▶ _Required action_: How do the lines below between the ones holding "apply lookup_app_Some in" and "unfold accept. intros H. inv_ok.", inclusive, read? Give them again exactly, with no other lines.

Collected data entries

(* ===== verification/SessionState.v ===== *)
(** * Scheduler-owned event ordering

    Models [src/sglang_omni/models/moss_vl_realtime/session_state.py]: the
    per-request event queue [MossVLRealtimeSession] and the dictionary of
    queues [MossVLRealtimeSessionController].  A session object is owned by the
    controller, so operations on it go through the controller's dictionary. *)
From S2P Require Import Prelude PyNum Payload.
Local Open Scope Z_scope.

(** ** One request's queue *)

Record Session : Type := {
  s_request_id : string;
  s_session_id : string;
  s_next_seq_no : Z;
  s_last_timestamp : option pyfloat;
  s_final_received : bool;
  s_pending_events : list FramePromptEvent
}.

Definition new_session (request_id session_id : string) : Session :=
  {| s_request_id := request_id; s_session_id := session_id;
     s_next_seq_no := 0; s_last_timestamp := None;
     s_final_received := false; s_pending_events := [] |}.

Definition timestamp_backwards (last : option pyfloat) (ts : num) : bool :=
  match last with Some l => num_lt ts (NFloat l) | None => false end.

(** [MossVLRealtimeSession.accept]; the queue is extended before the cursor and
    the clock move, and [float(event.timestamp)] comes last but one. *)
Definition accept (ev : FramePromptEvent) : M Session unit :=
  s ← get;
  _ ← guard_raise (negb (String.eqb (ev_request_id ev) (s_request_id s)))
        (ValueError "request mismatch");
  _ ← guard_raise (negb (String.eqb (ev_session_id ev) (s_session_id s)))
        (ValueError "session mismatch");
  _ ← guard_raise (s_final_received s)
        (RuntimeError "request already received final event");
  _ ← guard_raise (negb (ev_seq_no ev =? s_next_seq_no s))
        (ValueError "out-of-order event");
  _ ← guard_raise (timestamp_backwards (s_last_timestamp s) (ev_timestamp ev))
        (ValueError "timestamp moved backwards");
  _ ← modify (fun s => {| s_request_id := s_request_id s; s_session_id := s_session_id s;
        s_next_seq_no := s_next_seq_no s + 1; s_last_timestamp := s_last_timestamp s;
        s_final_received := s_final_received s;
        s_pending_events := s_pending_events s ++ [ev] |});
  ts ← lift (to_float (ev_timestamp ev));
  modify (fun s => {| s_request_id := s_request_id s; s_session_id := s_session_id s;
    s_next_seq_no := s_next_seq_no s; s_last_timestamp := Some ts;
    s_final_received := ev_final ev; s_pending_events := s_pending_events s |}).

Definition set_pending (l : list FramePromptEvent) (s : Session) : Session :=
  {| s_request_id := s_request_id s; s_session_id := s_session_id s;
     s_next_seq_no := s_next_seq_no s; s_last_timestamp := s_last_timestamp s;
     s_final_received := s_final_received s; s_pending_events := l |}.

Definition drain (max_events : option Z) : M Session (list FramePromptEvent) :=
  _ ← guard_raise (match max_events with Some m => m <=? 0 | None => false end)
        (ValueError "max_events must be positive");
  s ← get;
  let count := match max_events with
               | Some m => Z.min (zlength (s_pending_events s)) m
               | None => zlength (s_pending_events s)
               end in
  _ ← put (set_pending (zdrop count (s_pending_events s)) s);
  mret (ztake count (s_pending_events s)).

(** ** The controller *)

Abbreviation Controller := (gmap string Session).

Definition open (request_id session_id : string) : M Controller Session :=
  sessions ← get;
  _ ← guard_raise (negb (bool_decide (sessions !! request_id = None)))
        (ValueError "request already has a realtime session");
  _ ← put (<[request_id := new_session request_id session_id]> sessions);
  mret (new_session request_id session_id).

(** Run an operation on the session object stored under [request_id]. *)
Definition on_session {A} (request_id : string) (m : M Session A) : M Controller A :=
  sessions ← get;
  match sessions !! request_id with
  | None => throw (KeyError "request has no realtime session")
  | Some s => let '(r, s') := m s in
              _ ← put (<[request_id := s']> sessions); lift r
  end.

(** An update is an already built event or its control-plane dictionary. *)
Inductive update_data : Type :=
| UEvent (e : FramePromptEvent)
| UData (d : pyobj).

Definition update_event (d : update_data) : result FramePromptEvent :=
  match d with UEvent e => Ok e | UData o => from_dict o end.

Definition ingest (request_id : string) (data : update_data)
  : M Controller FramePromptEvent :=
  on_session request_id
    (ev ← lift (update_event data); _ ← accept ev; mret ev).

Definition session_get (request_id : string) (c : Controller) : option Session :=
  c !! request_id.

Definition close (request_id : string) : M Controller bool :=
  c ← get; _ ← put (delete request_id c); mret (bool_decide (c !! request_id ≠ None)).

Definition contains (request_id : string) (c : Controller) : bool :=
  bool_decide (c !! request_id ≠ None).

(** ** Ordering invariant *)

(** Consecutive sequence numbers from [n]. *)
Fixpoint dense_from (n : Z) (l : list FramePromptEvent) : Prop :=
  match l with
  | [] => True
  | e :: l' => ev_seq_no e = n ∧ dense_from (n + 1) l'
  end.

(** Each event is no earlier than the clock left by its predecessor. *)
Definition clock_ok (l : list FramePromptEvent) : Prop :=
  ∀ i a b f, l !! i = Some a → l !! S i = Some b →
    to_float (ev_timestamp a) = Ok f → num_lt (ev_timestamp b) (NFloat f) = false.

Lemma dense_from_app n l k :
  dense_from n (l ++ k) ↔ dense_from n l ∧ dense_from (n + zlength l) k.
Proof.
  revert n. induction l as [|e l IH]; intros n; simpl.
  - rewrite zlength_nil, Z.add_0_r. naive_solver.
  - rewrite IH, zlength_cons. replace (n + (1 + zlength l)) with (n + 1 + zlength l) by lia.
    naive_solver.
Qed.

Lemma clock_ok_snoc l ev last_ts :
  clock_ok l →
  last_ts = match last l with
            | Some e => match to_float (ev_timestamp e) with
                        | Ok f => Some f | Raise _ => None end
            | None => None end →
  timestamp_backwards last_ts (ev_timestamp ev) = false →
  clock_ok (l ++ [ev]).
Proof.
  intros Hk Hl Hb i a b f Ha Hb' Hf.
  apply lookup_app_Some in Hb' as [Hb'|[Hge Hb']].
  - assert (S i < length l)%nat by by eapply lookup_lt_Some.
    rewrite lookup_app_l in Ha by lia. eauto.
  - apply list_lookup_singleton_Some in Hb' as [Hi ->].
    rewrite lookup_app_l in Ha by lia.
    assert (last l = Some a) as Hlast.
    { rewrite last_lookup. by replace (pred (length l)) with i by lia. }
    rewrite Hlast, Hf in Hl. subst. done.
Qed.

(** The events a session accepted so far, in order, split into the drained
    prefix and the pending suffix. *)
Record ordered (history : list FramePromptEvent) (s : Session) : Prop := {
  ord_split : ∃ drained, history = drained ++ s_pending_events s;
  ord_next : s_next_seq_no s = zlength history;
  ord_dense : dense_from 0 history;
  ord_final : s_final_received s = match last history with
                                   | Some e => ev_final e | None => false end;
  ord_once : ∀ i e, history !! i = Some e → ev_final e = true →
             i = pred (length history);
  ord_clock : s_last_timestamp s = match last history with
              | Some e => match to_float (ev_timestamp e) with
                          | Ok f => Some f | Raise _ => None end
              | None => None end;
  ord_steps : clock_ok history;
  ord_ids : ∀ e, e ∈ history →
            ev_request_id e = s_request_id s ∧ ev_session_id e = s_session_id s
}.

Lemma ordered_new rid sid : ordered [] (new_session rid sid).
Proof.
  constructor; simpl; try done; [by exists []|].
  intros e He. by apply elem_of_nil in He.
Qed.

Lemma accept_spec ev s s' u :
  accept ev s = (Ok u, s') →
  ∃ ts, to_float (ev_timestamp ev) = Ok ts ∧
  ev_request_id ev = s_request_id s ∧ ev_session_id ev = s_session_id s ∧
  s_final_received s = false ∧ ev_seq_no ev = s_next_seq_no s ∧
  timestamp_backwards (s_last_timestamp s) (ev_timestamp ev) = false ∧
  s' = {| s_request_id := s_request_id s; s_session_id := s_session_id s;
          s_next_seq_no := s_next_seq_no s + 1; s_last_timestamp := Some ts;
          s_final_received := ev_final ev;
          s_pending_events := s_pending_events s ++ [ev] |}.
Proof.
  unfold accept. intros H. inv_ok.
  repeat match goal with H : String.eqb _ _ = true |- _ => apply String.eqb_eq in H end.
  eexists. split_and!; try done. all: congruence.
Qed.

(** Rejections before the queue is touched leave the session as it was. *)
Lemma accept_reject ev s s' e :
  wf_event ev → accept ev s = (Raise e, s') → s' = s.
Proof.
  intros Hwf. destruct (wf_event_to_float _ Hwf) as (f & Hf & _).
  unfold accept, guard_raise, get, lift, raise_if, modify, mbind, M_bind. simpl.
  repeat (case_match; simplify_eq; try done); by intros [= _ ->].
Qed.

▶ _Task solution_:
  apply lookup_app_Some in Hb' as [Hb'|[Hge Hb']].
  - assert (S i < length l)%nat by by eapply lookup_lt_Some.
    rewrite lookup_app_l in Ha by lia. eauto.
  - apply list_lookup_singleton_Some in Hb' as [Hi ->].
    rewrite lookup_app_l in Ha by lia.
    assert (last l = Some a) as Hlast.
    { rewrite last_lookup. by replace (pred (length l)) with i by lia. }
    rewrite Hlast, Hf in Hl. subst. done.
Qed.

(** The events a session accepted so far, in order, split into the drained
    prefix and the pending suffix. *)
Record ordered (history : list FramePromptEvent) (s : Session) : Prop := {
  ord_split : ∃ drained, history = drained ++ s_pending_events s;
  ord_next : s_next_seq_no s = zlength history;
  ord_dense : dense_from 0 history;
  ord_final : s_final_received s = match last history with
                                   | Some e => ev_final e | None => false end;
  ord_once : ∀ i e, history !! i = Some e → ev_final e = true →
             i = pred (length history);
  ord_clock : s_last_timestamp s = match last history with
              | Some e => match to_float (ev_timestamp e) with
                          | Ok f => Some f | Raise _ => None end
              | None => None end;
  ord_steps : clock_ok history;
  ord_ids : ∀ e, e ∈ history →
            ev_request_id e = s_request_id s ∧ ev_session_id e = s_session_id s
}.

Lemma ordered_new rid sid : ordered [] (new_session rid sid).
Proof.
  constructor; simpl; try done; [by exists []|].
  intros e He. by apply elem_of_nil in He.
Qed.

Lemma accept_spec ev s s' u :
  accept ev s = (Ok u, s') →
  ∃ ts, to_float (ev_timestamp ev) = Ok ts ∧
  ev_request_id ev = s_request_id s ∧ ev_session_id ev = s_session_id s ∧
  s_final_received s = false ∧ ev_seq_no ev = s_next_seq_no s ∧
  timestamp_backwards (s_last_timestamp s) (ev_timestamp ev) = false ∧
  s' = {| s_request_id := s_request_id s; s_session_id := s_session_id s;
          s_next_seq_no := s_next_seq_no s + 1; s_last_timestamp := Some ts;
          s_final_received := ev_final ev;
          s_pending_events := s_pending_events s ++ [ev] |}.
Proof.
  unfold accept. intros H. inv_ok.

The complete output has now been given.